Lutto Ail, Avellino dice addio alla signora della solidarietà

Una folla commossa per l'ultimo saluto a Imma D'Alessandro, donna da sempre impegnata nel sociale

Avellino.  

Avellino dice addio alla signora della solidarietà. E la città perde un altro pezzo di storia, un altro simbolo. Lei, Imma D'Alessandro, era la presidente dell'Ail: il suo sorriso conquistava tutti nel momento in cui bisognava aprire il cuore alla speranza per dare una mano al prossimo. E ogni iniziativa che la vedeva protagonista si chiudeva con un successo. Una folla commossa l'ha voluta salutare nella chiesa di San Ciro, dove si sono svolti i funerali.

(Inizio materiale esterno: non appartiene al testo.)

Lemma pool_mem (pool : list (OrgId * Target.t)) open_map results now w :
  wf w → NoDup (Target.id <$> pool.*2) → (∀ ot, ot ∈ pool → ot.1 = nil_uuid) →
  (∀ ot, ot ∈ pool →
     default [] (open_map !! (ot.1, Target.id ot.2)) = open_rows (bucket w (Target.id ot.2)) ∧
     default [] (results !! Target.id ot.2) = mem_tagged cfg w ot.2 now) →
  ∃ w' log,
    for_each pool (λ ot,
      logged (process_target cfg ot.1 ot.2
        (default [] ((open_map : gmap (OrgId * Uuid) (list OpenIncident.t))
                       !! (ot.1, Target.id ot.2)))
        (default [] ((results : gmap Uuid _) !! Target.id ot.2)) now)) w = (Ok tt, w') ∧
    writes cfg log w w' ∧ wf w' ∧ processed pool.*2 now w w'.
Proof.
  revert w. induction pool as [|[o t] pool IH]; intros w Hwf Hnd Horg Hin.
  { exists w, []. split_and!; [done|apply writes_nil|done|].
    split; [intros ? []%not_elem_of_nil|done]. }
  destruct (Hin (o, t) ltac:(by left)) as [Ho Ht]. simpl in Ho, Ht.
  assert (o = nil_uuid) as -> by (apply (Horg (o, t)); by left).
  csimpl in Hnd. apply NoDup_cons in Hnd as [Hnew Hnd].
  destruct (process_target_mem cfg nil_uuid t (mem_tagged cfg w t now) now w Hwf)
    as (w1 & log1 & Hrun1 & Hw1 & Hwf1 & Hstep1 & Hframe1).
  assert (∀ ot, ot ∈ pool → Target.id ot.2 ≠ Target.id t) as Hne.
  { intros ot Hot Heq. apply Hnew. rewrite <-Heq. by do 2 apply list_elem_of_fmap_2. }
  destruct (IH w1 Hwf1 Hnd) as (w' & log & Hrun & Hw & Hwf' & Hproc).
  { intros ot Hot. apply Horg. by right. }
  { intros ot Hot. destruct (Hin ot) as [-> ->]; [by right|].
    rewrite Hframe1 by auto. unfold mem_tagged. by rewrite (same_results _ _ _ _ Hw1). }
  exists w', (log1 ++ log). split_and!; [|by eapply writes_trans|done|].
  - cbn [for_each]. rewrite (bind_Ok _ _ w tt w1); [exact Hrun|].
    unfold logged. cbn [fst snd]. by rewrite Ho, Ht, Hrun1.
  - apply (processed_app [t] _ now log1 w w1 w').
    + intros t1 t2 ->%list_elem_of_singleton (ot & -> & Hot)%list_elem_of_fmap Heq.
      by apply (Hne ot Hot).
    + done.
    + split.
      * intros t' ->%list_elem_of_singleton. eauto.
      * intros tid Htid. apply Hframe1. intros ->. by apply (Htid t); [by left|].
    + done.
Qed.

Lemma processed_perm ts1 ts2 now w w' :
  ts1 ≡ₚ ts2 → processed ts2 now w w' → processed ts1 now w w'.
Proof.
  intros Hp [Hproc Hframe]. split.
  - intros t. rewrite Hp. apply Hproc.
  - intros tid Htid. apply Hframe. intros t. rewrite <-Hp. apply Htid.
Qed.

Lemma NoDup_pending ts c : NoDup (Target.id <$> ts) → NoDup (pending ts c).
Proof.
  intros Hnd. apply (NoDup_fmap_1 Target.id). by do 2 apply NoDup_lfilter_fmap.
Qed.

Lemma pending_split ts c c' (ot : OrgId * Target.t) (page : list (OrgId * Target.t)) :
  NoDup (Target.id <$> ts) →
  (∀ t, t ∈ page.*2 ↔ t ∈ pending ts c ∧ (Target.id t <= Target.id ot.2)%N) →
  (∀ t, t ∈ pending ts c' ↔ t ∈ pending ts c ∧ (Target.id ot.2 < Target.id t)%N) →
  NoDup ((λ ot, Target.id ot.2) <$> page) →
  pending ts c ≡ₚ page.*2 ++ pending ts c'.
Proof.
  intros Hnd Hpage Hrest Hndp. apply NoDup_Permutation.
  - by apply NoDup_pending.
  - apply NoDup_app. split_and!; [|intros t Ht%Hpage Ht'%Hrest; lia|by apply NoDup_pending].
    apply (NoDup_fmap_1 Target.id). by rewrite <-list_fmap_compose.
  - intros t. rewrite elem_of_app, Hpage, Hrest. split; [|naive_solver].
    intros Ht. destruct (N.le_gt_cases (Target.id t) (Target.id ot.2)); auto.
Qed.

Non tutti sapevano che negli ultimi tempi la signora Imma combattesse contro una malattia difficile, per molti è stato un colpo al cuore. In tanti si sono stretti ai familiari, in particolare al figlio, Gino Pasquale, medico, dirigente delle unità operative complesse di gastroenterologia e medicina generale dell'ospedale "Frangipane" di Ariano Irpino, presidente nazionale della società italiana di endoscopia digestiva. "E' bello ricordare la gioisità di questa donna", ha sottolineato il viceparroco di San Ciro che ha celebrato il rito funebre, sollecitando i familiari a ricordare gli aneddoti di cui la signora Imma D'Alessandro è stata protagonista. C'erano in tanti a darle l'ultimo saluto. Medici e politici, professionisti e gente del popolo. La città non potrà mai dimenticare la sua generosa passione nei giorni delle feste: a Natale per le Stelle dell'Ail o nelle festività pasquali. C'era sempre lei in strada a dare una mano ai volontari, a chiedere un aiuto agli avellinesi per sostenere concretamente l'associazione e la ricerca. Di lei si fidavano. La sua storia intensa, fatta di impegno nel sociale e di altruismo, non va dispersa. A Gino e Rosita, alle nipoti e a tutti i familiari, il nostro cordoglio.